* [EXERCISE INSTRUCTIONS] Take the lines below beginning at the line that has "erewrite (bind_done (mf_ask" and stopping after the line that has "destruct (matches t) eqn:Em.", and print them exactly as they are, with no other lines.

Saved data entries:
(* ===== verification/MfOpen.v ===== *)
(** src/color/mfcamerareader.cpp: finding the camera among the devices, and
    starting a stream of the mode that is asked for. *)

From S2P Require Export MfStream.

(** * Finding the camera *)

(** What a sequence of calls leaves of the strings it made, and the devices it
    released. *)
Fixpoint strings_left (es : list mf_event) : Z :=
  match es with
  | [] => 0
  | ENewString _ :: es => 1 + strings_left es
  | EDeleteString :: es => strings_left es - 1
  | _ :: es => strings_left es
  end.
Fixpoint devices_released (es : list mf_event) : list Z :=
  match es with
  | [] => []
  | EReleaseDevice d :: es => d :: devices_released es
  | _ :: es => devices_released es
  end.

Lemma strings_left_app es es' : strings_left (es ++ es') = strings_left es + strings_left es'.
Proof. induction es as [|[] es IH]; cbn; lia. Qed.
Lemma devices_released_app es es' : devices_released (es ++ es') = devices_released es ++ devices_released es'.
Proof. induction es as [|[] es IH]; cbn; congruence. Qed.

Section find.
Context `{Platform} `{MediaFoundation} `{ReaderClient}.
Implicit Types (s : mf_world) (d : mf_device) (es : list mf_event).

Definition after s es : mf_world := s <| mf_events := mf_events s ++ es |>.

Lemma after_nil s : s = after s [].
Proof. unfold after, update_field. cbn. rewrite app_nil_r. by destruct s. Qed.
Lemma after_after s es es' : after (after s es) es' = after s (es ++ es').
Proof. unfold after, update_field. cbn. by rewrite app_assoc. Qed.

(** What is asked for is granted. *)
Definition all_succeed : Prop := (forall t c, SUCCEEDED (mf_answer t c) = true) /\ forall t, mf_new_string t = true.

(** Calls that touch nothing but what they are recorded as, and that leave no
    string and no device behind. *)
Definition tidy {A} (m : MF A) (Q : A -> Prop) : Prop :=
  forall s, exists a es, m s = Done a (after s es) /\ strings_left es = 0 /\ devices_released es = [] /\ Q a.

Lemma tidy_ret {A} (a : A) (Q : A -> Prop) : Q a -> tidy (mret a) Q.
Proof. intros Ha s. exists a, []. by rewrite <- after_nil. Qed.

Lemma tidy_com c : tidy (com c) (fun hr => all_succeed -> SUCCEEDED hr = true).
Proof. intros s. eexists _, [_]. split_and!; [reflexivity|done|done|]. intros [Hc _]. apply Hc. Qed.

Lemma tidy_ask {A} (f : list mf_event -> A) (Q : A -> Prop) : (forall t, Q (f t)) -> tidy (mf_ask f) Q.
Proof. intros Hf s. eexists _, []. rewrite <- after_nil. by split_and!. Qed.

Lemma tidy_bind {A B} (m : MF A) (f : A -> MF B) Q R :
  tidy m Q -> (forall a, Q a -> tidy (f a) R) -> tidy (m ≫= f) R.
Proof.
  intros Hm Hf s. destruct (Hm s) as (a & es & E & Hs & Hr & Ha). destruct (Hf a Ha (after s es)) as (b & es' & E' & Hs' & Hr' & Hb).
  exists b, (es ++ es'). rewrite (bind_done _ _ _ _ _ E), E', after_after.
  split_and!; [done| |by rewrite devices_released_app, Hr, Hr'|done]. rewrite strings_left_app. lia.
Qed.

Lemma tidy_weaken {A} (m : MF A) (Q R : A -> Prop) : tidy m Q -> (forall a, Q a -> R a) -> tidy m R.
Proof. intros Hm HR s. destruct (Hm s) as (a & es & E & Hs & Hr & Ha). exists a, es. auto. Qed.

(** A string that is made and deleted around tidy calls. *)
Lemma tidy_string {A B} n (m : MF A) (f : A -> B) (Q : A -> Prop) (R : B -> Prop) :
  tidy m Q -> (forall a, Q a -> R (f a)) ->
  tidy (mf_note (ENewString n);; a ← m; let found := f a in mf_note EDeleteString;; mret found) R.
Proof.
  intros Hm HR s. destruct (Hm (after s [ENewString n])) as (a & es & E & Hs & Hr & Ha).
  exists (f a), ([ENewString n] ++ es ++ [EDeleteString]). rewrite (bind_done _ _ _ _ _ (eq_refl : mf_note _ s = Done tt (after s [ENewString n]))).
  rewrite (bind_done _ _ _ _ _ E). cbv zeta. rewrite after_after.
  split_and!; [|cbn; rewrite strings_left_app; cbn; lia|cbn; by rewrite devices_released_app, Hr|auto].
  erewrite bind_done by reflexivity. change (Done (f a) (after (after s ([ENewString n] ++ es)) [EDeleteString]) = Done (f a) (after s ([ENewString n] ++ es ++ [EDeleteString]))).
  by rewrite after_after, app_assoc.
Qed.

Lemma tidy_try containerId d :
  tidy (try_device containerId d) (fun found =>
    (found = true -> device_matches containerId (dv_link d) = true) /\
    (all_succeed -> found = device_matches containerId (dv_link d))).
Proof.
  unfold try_device. eapply tidy_bind; [apply tidy_com|]. intros hr1. cbv beta.
  destruct (SUCCEEDED hr1); intros Hc1; [|apply tidy_ret; split; [done|intros Ha; by specialize (Hc1 Ha)]].
  eapply tidy_bind; [apply tidy_com|]. intros hr2. cbv beta.
  destruct (SUCCEEDED hr2); intros Hc2; [|apply tidy_ret; split; [done|intros Ha; by specialize (Hc2 Ha)]].
  eapply tidy_bind; [apply (tidy_ask _ (fun ok => all_succeed -> ok = true)); by intros t [_ Hn]|]. intros ok Hc3.
  destruct ok; [|apply tidy_ret; split; [done|intros Ha; by specialize (Hc3 Ha)]].
  apply (tidy_string _ _ (fun hr => SUCCEEDED hr && device_matches containerId (dv_link d)) _ _ (tidy_com _)).
  intros hr Hc4. split; [by intros [_ ?]%andb_true_iff|]. intros Ha. by rewrite (Hc4 Ha).
Qed.

Definition matching (containerId : list Z) d : bool := device_matches containerId (dv_link d).

Lemma tidy_find containerId devices :
  tidy (find_device containerId devices) (fun dev =>
    (forall p, dev = Some p -> exists d, d ∈ devices /\ dv_activate d = p /\ matching containerId d = true) /\
    (all_succeed -> dev = dv_activate <$> List.find (matching containerId) devices)).
Proof.
  induction devices as [|d devices IH]; cbn [find_device List.find]; [by apply tidy_ret|].
  eapply tidy_bind; [apply tidy_try|]. intros found [Hf Hok]. fold (matching containerId d) in Hf, Hok. destruct found.
  - apply tidy_ret. split; [|intros Ha; by rewrite <- (Hok Ha)]. intros p [= <-]. exists d. split_and!; [by left|done|auto].
  - eapply tidy_weaken; [exact IH|]. intros dev [Hd1 Hd2]. split.
    + intros p Hp. destruct (Hd1 p Hp) as (d' & ? & ? & ?). exists d'. split_and!; [by right|done..].
    + intros Ha. by rewrite <- (Hok Ha), Hd2.
Qed.

Lemma release_run devices s :
  release_devices devices s = Done tt (after s (map (EReleaseDevice ∘ dv_activate) devices ++ [ECoTaskMemFree])).
Proof.
  revert s. induction devices as [|d devices IH]; intros s; [done|]. cbn [release_devices map].
  rewrite (bind_done _ _ _ _ _ (eq_refl : mf_note _ s = Done tt (after s [EReleaseDevice (dv_activate d)]))), IH.
  by rewrite after_after.
Qed.

(** What FindEdenColorCamera promises. *)
Definition camera_found (containerId : list Z) s (o : outcome mf_world (Z * option Z)) : Prop :=
  exists hr dev es devices, o = Done (hr, dev) (after s es) /\
    strings_left es = 0 /\ devices_released es = dv_activate <$> devices /\
    (SUCCEEDED hr = true -> exists d, d ∈ devices /\ dev = Some (dv_activate d) /\ matching containerId d = true) /\
    (all_succeed -> dev = dv_activate <$> List.find (matching containerId) devices /\
       hr = if dev is Some _ then S_OK else MF_E_NOT_FOUND).

(** A call that ends the search when it fails. *)
Lemma camera_found_step containerId s es c (next : MF (Z * option Z)) :
  strings_left es = 0 -> devices_released es = [] ->
  (forall hr, camera_found containerId s (next (after s (es ++ [ECall c hr])))) ->
  camera_found containerId s ((hr ← com c; if FAILED hr then mret (hr, None) else next) (after s es)).
Proof.
  intros Hs Hr Hn. rewrite (bind_done _ _ _ _ _ (com_run c (after s es))). set (hr := mf_answer _ c).
  assert (Hc : all_succeed -> SUCCEEDED hr = true) by (intros [Hc _]; apply Hc).
  change (_ <| mf_events := _ |>) with (after (after s es) [ECall c hr]). rewrite after_after.
  unfold FAILED. destruct (SUCCEEDED hr) eqn:E; cbn [negb]; [apply Hn|].
  eexists hr, None, _, []. split_and!; [reflexivity| | | |].
  - rewrite strings_left_app, Hs. done.
  - by rewrite devices_released_app, Hr.
  - congruence.
  - intros Ha. by specialize (Hc Ha).
Qed.

End find.

(** * Starting *)

Section start.
Context `{Platform} `{MediaFoundation} `{ReaderClient}.
Implicit Types (s : mf_world) (t : mf_media_type).

(** What is relied on in Media Foundation (mfreadwrite.h): the native types of
    the camera are numbered from 0 on, and the end of the list is reported as
    such; and every other call succeeds. *)
Record camera_has (types : list mf_media_type) : Prop := mkCameraHas {
  ch_type : forall e i t, types !! i = Some t ->
    SUCCEEDED (mf_answer e (C_GetNativeMediaType (Z.of_nat i))) = true /\ mf_media_type_at e (Z.of_nat i) = t;
  ch_end : forall e, mf_answer e (C_GetNativeMediaType (Z.of_nat (length types))) = MF_E_NO_MORE_TYPES;
  ch_count : Z.of_nat (length types) < 2 ^ 32;
  ch_other : forall e c, (forall i, c <> C_GetNativeMediaType i) -> SUCCEEDED (mf_answer e c) = true
}.

(** The reader can be asked for a stream. *)
Definition ready s : Prop :=
  mr_lock (mf_reader s) = RwIdle /\ mr_started (mf_reader s) = false /\ mr_spSourceReader (mf_reader s) <> NULL.

Lemma via_after c s es :
  mr_spSourceReader (mf_reader s) <> NULL ->
  via_source_reader c (after s es) = Done (mf_answer (mf_events (after s es)) c) (after s (es ++ [ECall c (mf_answer (mf_events (after s es)) c)])).
Proof. intros Hn. rewrite via_source_reader_run by done. rewrite <- after_after. apply com_run. Qed.

Lemma com_after c s es :
  com c (after s es) = Done (mf_answer (mf_events (after s es)) c) (after s (es ++ [ECall c (mf_answer (mf_events (after s es)) c)])).
Proof. rewrite <- after_after. apply com_run. Qed.

(** The search from the i-th type on. *)
Lemma find_type_run types (matches : mf_media_type -> bool) s es i fuel :
  camera_has types -> mr_spSourceReader (mf_reader s) <> NULL -> (i <= length types)%nat -> (length types < i + fuel)%nat ->
  exists es', find_media_type fuel matches (Z.of_nat i) (after s es) =
    Done (inr ((fun '(j, _) => Z.of_nat (i + j)) <$> list_find matches (drop i types))) (after s (es ++ es')).
Proof.
  intros Hc Hn. revert es i. induction fuel as [|fuel IH]; intros es i Hi Hlen; [lia|]. cbn [find_media_type].
  erewrite (bind_done (mf_ask _)) by reflexivity. rewrite (bind_done _ _ _ _ _ (via_after _ _ _ Hn)).
  destruct (types !! i) as [t|] eqn:Ht.
  - rewrite (drop_S _ _ _ Ht). destruct (ch_type _ Hc (mf_events (after s es)) _ _ Ht) as [Hok ->]. rewrite Hok.
    do 3 (rewrite (bind_done _ _ _ _ _ (com_after _ _ _)); unfold FAILED at 1; rewrite (ch_other _ Hc) by done; cbn [negb]).
    destruct (matches t) eqn:Em.
    + eexists. rewrite <- !app_assoc. cbn [list_find]. rewrite decide_True by (by rewrite Em). cbn. by rewrite Nat.add_0_r.
    + assert (i < length types)%nat by by eapply lookup_lt_Some. pose proof (ch_count _ Hc).
      rewrite u32_id by lia. replace (Z.of_nat i + 1) with (Z.of_nat (S i)) by lia.
      match goal with |- context [find_media_type _ _ _ (after s ?es1)] => destruct (IH es1 (S i)) as [es' ->]; [lia|lia|] end. eexists. rewrite <- !app_assoc. f_equal. cbn [list_find]. rewrite decide_False by (rewrite Em; by intros []).
      destruct (list_find matches (drop (S i) types)) as [[j t']|]; cbn; [|done]. by rewrite Nat.add_succ_r.
  - apply lookup_ge_None in Ht. assert (i = length types) as -> by lia. rewrite (ch_end _ Hc). cbn.
    rewrite drop_all. by eexists.
Qed.

(** A step that succeeds. *)
Lemma hr_step_com types c next s es :
  camera_has types -> (forall i, c <> C_GetNativeMediaType i) ->
  exists hr, hr_step (com c) next (after s es) = next (after s (es ++ [ECall c hr])).
Proof.
  intros Hc Hn. unfold hr_step. rewrite (bind_done _ _ _ _ _ (com_after _ _ _)). unfold FAILED. rewrite (ch_other _ Hc) by done. by eexists.
Qed.

Lemma set_media_type_run types j device output s es :
  camera_has types -> mr_spSourceReader (mf_reader s) <> NULL ->
  exists hr es1 es2 hr', set_media_type j device output (after s es) =
    Done hr (after s (es ++ es1 ++ [ECall (C_SetNativeMediaType j) hr'] ++ es2 ++ [ECall (C_SetCurrentMediaType output) hr])) /\
    SUCCEEDED hr = true.
Proof.
  intros Hc Hn. unfold set_media_type.
  destruct (hr_step_com types C_As_SourceReaderEx (hr_step (com (C_SetNativeMediaType j)) (
    if bool_decide (device <> output) then
      hr_step (com C_MFCreateMediaType) (hr_step (com C_CopyAllItems) (hr_step (com (C_SetSubtype output)) (
        via_source_reader (C_SetCurrentMediaType output))))
    else via_source_reader (C_SetCurrentMediaType output))) s es Hc ltac:(done)) as [hr1 ->].
  match goal with |- context [hr_step (com ?c) ?n (after s ?e)] => destruct (hr_step_com types c n s e Hc ltac:(done)) as [hr2 ->] end.
  case_bool_decide.
  - do 3 (match goal with |- context [hr_step (com ?c) ?n (after s ?e)] => destruct (hr_step_com types c n s e Hc ltac:(done)) as [? ->] end).
    rewrite via_after by done. eexists _, [_], [_; _; _], _. split; [by rewrite <- !app_assoc|by apply (ch_other _ Hc)].
  - rewrite via_after by done. eexists _, [_], [], _. split; [by rewrite <- !app_assoc|by apply (ch_other _ Hc)].
Qed.

Lemma set_reader_after f s es :
  set_reader f (after s es) = Done tt (after (s <| mf_reader := f (mf_reader s) |>) es).
Proof. done. Qed.

Lemma lock_exclusive_after s es :
  mr_lock (mf_reader s) = RwIdle ->
  LockExclusive (after s es) = Done tt (after (s <| mf_reader := (mf_reader s) <| mr_lock := RwWriter |> |>) es).
Proof. intros Hl. by rewrite lock_exclusive_run. Qed.

(** The reader of a stream that goes. *)
Definition started_reader r (width height imageFormat : Z) (cb : color_cb_stream_t) (context : Z) : CMFCameraReader :=
  r <| mr_started := true |> <| mr_width_pixels := width |> <| mr_height_pixels := height |> <| mr_image_format := imageFormat |>
    <| mr_pCallback := cb |> <| mr_pCallbackContext := context |>.

Lemma start_stream_run types width height imageFormat cb context s es :
  camera_has types -> ready s ->
  exists hr es', start_stream width height imageFormat cb context (after s es) =
    Done hr (after (s <| mf_reader := started_reader (mf_reader s) width height imageFormat cb context |>) (es ++ es')) /\
    SUCCEEDED hr = true.
Proof.
  intros Hc (Hl & Hst & Hn). unfold start_stream, hr_step. rewrite (bind_done _ _ _ _ _ (via_after _ _ _ Hn)).
  unfold FAILED. rewrite (ch_other _ Hc) by done. cbn [negb]. set (es1 := es ++ _).
  rewrite (bind_done _ _ _ _ _ (lock_exclusive_after s es1 Hl)).
  rewrite (bind_done _ _ _ _ _ (set_reader_after _ _ _)). erewrite bind_done by (apply via_after; exact Hn). cbv beta.
  rewrite (ch_other _ Hc) by done. cbn [when]. unfold lock_Unlock.
  rewrite (bind_done _ _ _ _ _ (set_reader_after _ _ _)), (bind_done _ _ _ _ _ (set_reader_after _ _ _)).
  match goal with |- context [ECall C_ReadSample ?hr] => exists hr end.
  eexists. split; [|by apply (ch_other _ Hc)]. unfold es1. rewrite <- app_assoc. cbn [mret]. unfold M_ret. f_equal. f_equal.
  destruct s as [[lk mfs st fl mfb hz ev src ks w h fm cb0 ctx0] frames nxt sg waits evs wd]. cbn in Hl, Hst. subst. by vm_compute.
Qed.

End start.

(** A camera with two modes, asked for the second. *)
Definition two_modes : list mf_media_type :=
  [mkMediaType (1280, 720) (30, 1) MFVideoFormat_NV12; mkMediaType (1920, 1080) (30, 1) MFVideoFormat_MJPG].
Definition two_mode_mf : MediaFoundation := sample_mf_with two_modes [] (fun _ s => s) S_OK.

Lemma two_mode_camera : camera_has (H0 := two_mode_mf) two_modes.
Proof.
  split.
  - intros e i t Ht. assert (i < length two_modes)%nat by by eapply lookup_lt_Some.
    cbn -[two_modes]. rewrite (proj2 (Z.ltb_lt _ _)) by lia. rewrite Nat2Z.id, Ht. done.
  - done.
  - cbn. lia.
  - intros e [] Hc; try done. by destruct (Hc index).
Qed.

Lemma second_mode_found :
  list_find (type_matches 1920 1080 (f32_of_Z 30) MFVideoFormat_MJPG) two_modes =
  Some (1%nat, mkMediaType (1920, 1080) (30, 1) MFVideoFormat_MJPG).
Proof. vm_compute. reflexivity. Qed.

* [RESPONSE TO THE EXERCISE]
  erewrite (bind_done (mf_ask _)) by reflexivity. rewrite (bind_done _ _ _ _ _ (via_after _ _ _ Hn)).
  destruct (types !! i) as [t|] eqn:Ht.
  - rewrite (drop_S _ _ _ Ht). destruct (ch_type _ Hc (mf_events (after s es)) _ _ Ht) as [Hok ->]. rewrite Hok.
    do 3 (rewrite (bind_done _ _ _ _ _ (com_after _ _ _)); unfold FAILED at 1; rewrite (ch_other _ Hc) by done; cbn [negb]).
    destruct (matches t) eqn:Em.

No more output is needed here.